Saturday, May 20, 2006
Adding to the unity of America
Today is John Stuart Mill’s 200th birthday.
Go re-read On Liberty (see how much credit I’m giving you? I’m assuming that you know more about Mill than that “John Stuart Mill, of his own free will, On half a pint of shandy was particularly ill.”) His writing tends towards the precise and rational, so he’s not all that quotable, but there’s this: “Conservatives are not necessarily stupid, but most stupid people are conservatives.” Speaking of which...
George Bush: “Some people think any proposal short of mass deportation is amnesty. I disagree.” You’d think Bush would want to keep the few words he does know, yet he keeps defining so many of them in such a way that they never apply to anything related to his policies: torture, civil war, amnesty.
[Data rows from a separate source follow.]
(* ===== verification/TcpOperationFacts.v ===== *)
(** The races of a transport operation: whatever the interleaving of the timer, the
    caller's cancellation and the thread, the first limit that is reached decides, and
    it decides by where it falls: before the invocation, during the I/O, or after it. *)

From S2P Require Import Prelude Pdu DeviceId DeviceIdTolerant TcpAdu TcpOwner TcpTimeline TcpOperation.

(** * Limits in order *)

(** The limits a point of the thread sees, in the order in which they act. *)
Definition limits_of (deadline : Z) (p : point) : list callback :=
  pt_callbacks p ++ (match pt_context p with Some cause => [CallerCancelled cause] | None => [] end)
  ++ (if pt_now p >=? deadline then [TimerFired] else []) ++ pt_late p.

Definition source_of (c : callback) : transportCancellationSource :=
  match c with
  | TimerFired => transportInternalDeadline
  | CallerCancelled _ => transportCallerCancellation
  end.

Definition cause_of (c : callback) : transport_error :=
  match c with
  | TimerFired => ErrDeadlineExceeded
  | CallerCancelled cause => cause
  end.

Lemma run_callback_deadline now s c : op_deadline (snd (run_callback now s c)) = op_deadline (snd s).
Proof.
  assert (H : forall t o src k cause, op_deadline (snd (cancel t o src k cause now)) = op_deadline o).
  { intros t o src k cause. unfold cancel. destruct (cancel_target _ _) as [[tg cd] int]. cbn.
    unfold requestInterrupt. repeat case_test; done. }
  destruct s as [t o], c as [|cause]; cbn; unfold runDeadline, runCancellation; case_test; try done; by rewrite H.
Qed.

Lemma foldl_deadline now s l : op_deadline (snd (foldl (run_callback now) s l)) = op_deadline (snd s).
Proof. revert s. induction l as [|c l IH]; intros s; cbn; [done|]. by rewrite IH, run_callback_deadline. Qed.

Lemma observe_limits_eq t op p :
  observeLimits t op p = foldl (run_callback (pt_now p)) (t, op) (limits_of (op_deadline op) p).
Proof.
  unfold observeLimits, limits_of. rewrite !foldl_app.
  pose proof (foldl_deadline (pt_now p) (t, op) (pt_callbacks p)) as Hd.
  destruct (foldl _ _ (pt_callbacks p)) as [t1 op1]. cbn [snd] in Hd.
  assert (H : forall cause, op_deadline (snd (runCancellation t1 op1 cause (pt_now p))) = op_deadline op).
  { intros cause. rewrite <- Hd. exact (run_callback_deadline (pt_now p) (t1, op1) (CallerCancelled cause)). }
  destruct (pt_context p) as [cause|]; cbn [foldl run_callback fst snd].
  - specialize (H cause). destruct (runCancellation _ _ _ _) as [t2 op2]. cbn [snd] in H. rewrite H.
    case_test; cbn [foldl run_callback fst snd]; [|done]. by destruct (runDeadline _ _ _).
  - rewrite Hd. case_test; cbn [foldl run_callback fst snd]; [|done]. by destruct (runDeadline _ _ _).
Qed.

(** * The first limit decides *)

Definition open_state (s : transportOperationState) : bool :=
  match s with operationPending | operationInvoked | operationReturned => true | _ => false end.

Definition target_of (s : transportOperationState) (c : callback) : transportOperationState :=
  (cancel_target s (source_of c)).1.1.

(** What a run of limits leaves of the state and of the cause. *)
Definition decided (s : transportOperationState) (l : list callback)
    : transportOperationState * option transport_error :=
  match l with
  | [] => (s, None)
  | c :: _ => (target_of s c, Some (cause_of c))
  end.

Lemma cancel_state t op src k cause now :
  let op' := snd (cancel t op src k cause now) in
  op_state op' = (cancel_target (op_state op) src).1.1 /\
  op_cause op' = (if open_state (op_state op) then Some cause else op_cause op).
Proof.
  unfold cancel, requestInterrupt. destruct op; cbn in *.
  destruct op_state, src, op_interrupt, op_interrupted; vm_compute; done.
Qed.

Lemma settled_stays now l t op :
  open_state (op_state op) = false ->
  let op' := snd (foldl (run_callback now) (t, op) l) in
  op_state op' = op_state op /\ op_cause op' = op_cause op.
Proof.
  revert t op. induction l as [|c l IH]; intros t op Hs; cbn; [done|].
  assert (H : let op1 := snd (run_callback now (t, op) c) in
    op_state op1 = op_state op /\ op_cause op1 = op_cause op).
  { destruct c as [|cause]; cbn; unfold runDeadline, runCancellation; case_test; try done;
      (edestruct cancel_state as [H1 H2]; cbv zeta; rewrite H1, H2; cbn; by destruct (op_state op)). }
  destruct H as [H1 H2]. destruct (run_callback now (t, op) c) as [t1 op1]. cbn [snd] in *.
  destruct (IH t1 op1) as [H3 H4]; [by rewrite H1|]. by rewrite H3, H4.
Qed.

(** An operation none of whose callbacks has run. *)
Definition fresh (op : tcpTransportOperation) : Prop :=
  op_cancelRan op = false /\ op_deadlineRan op = false /\ op_cause op = None.

Lemma limits_decide now l t op :
  fresh op -> open_state (op_state op) = true ->
  let op' := snd (foldl (run_callback now) (t, op) l) in
  (op_state op', op_cause op') = decided (op_state op) l /\ (l = [] -> op' = op).
Proof.
  intros (Hc & Hd & Hn) Ho. destruct l as [|c l]; cbn; [by rewrite Hn|]. split; [|done].
  assert (H : let op1 := snd (run_callback now (t, op) c) in
    op_state op1 = target_of (op_state op) c /\ op_cause op1 = Some (cause_of c)).
  { destruct c as [|cause]; cbn; unfold runDeadline, runCancellation; rewrite ?Hc, ?Hd;
      (edestruct cancel_state as [H1 H2]; cbv zeta; rewrite H1, H2; cbn; by rewrite Ho). }
  destruct H as [H1 H2]. destruct (run_callback now (t, op) c) as [t1 op1]. cbn [snd] in *.
  destruct (settled_stays now l t1 op1) as [H3 H4].
  { rewrite H1. unfold target_of. by destruct (op_state op), c. }
  by rewrite H3, H4, H1, H2.
Qed.

Lemma observe_decides t op p :
  fresh op -> open_state (op_state op) = true ->
  let op' := snd (observeLimits t op p) in
  (op_state op', op_cause op') = decided (op_state op) (limits_of (op_deadline op) p) /\
  (limits_of (op_deadline op) p = [] -> op' = op).
Proof. intros Hf Ho. rewrite observe_limits_eq. by apply limits_decide. Qed.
Still, there are some words I wouldn’t have thought he even knew, much less that they’d ever pass his chimp-like lips. In today’s radio address, he says that on immigration there is a “rational middle ground” between his two straw men, automatic citizenship and mass deportation.
There is no middle ground for aliens though. “[W]e must honor the great American tradition of the melting pot by helping newcomers assimilate into our society. ... When immigrants assimilate, they will advance in our society, realize their dreams, renew our spirit, and add to the unity of America.” Realize their dreams unless... Hey! You’re dreaming in Spanish, aren’t you? Stop it at once!
What does “add to the unity of America” actually mean?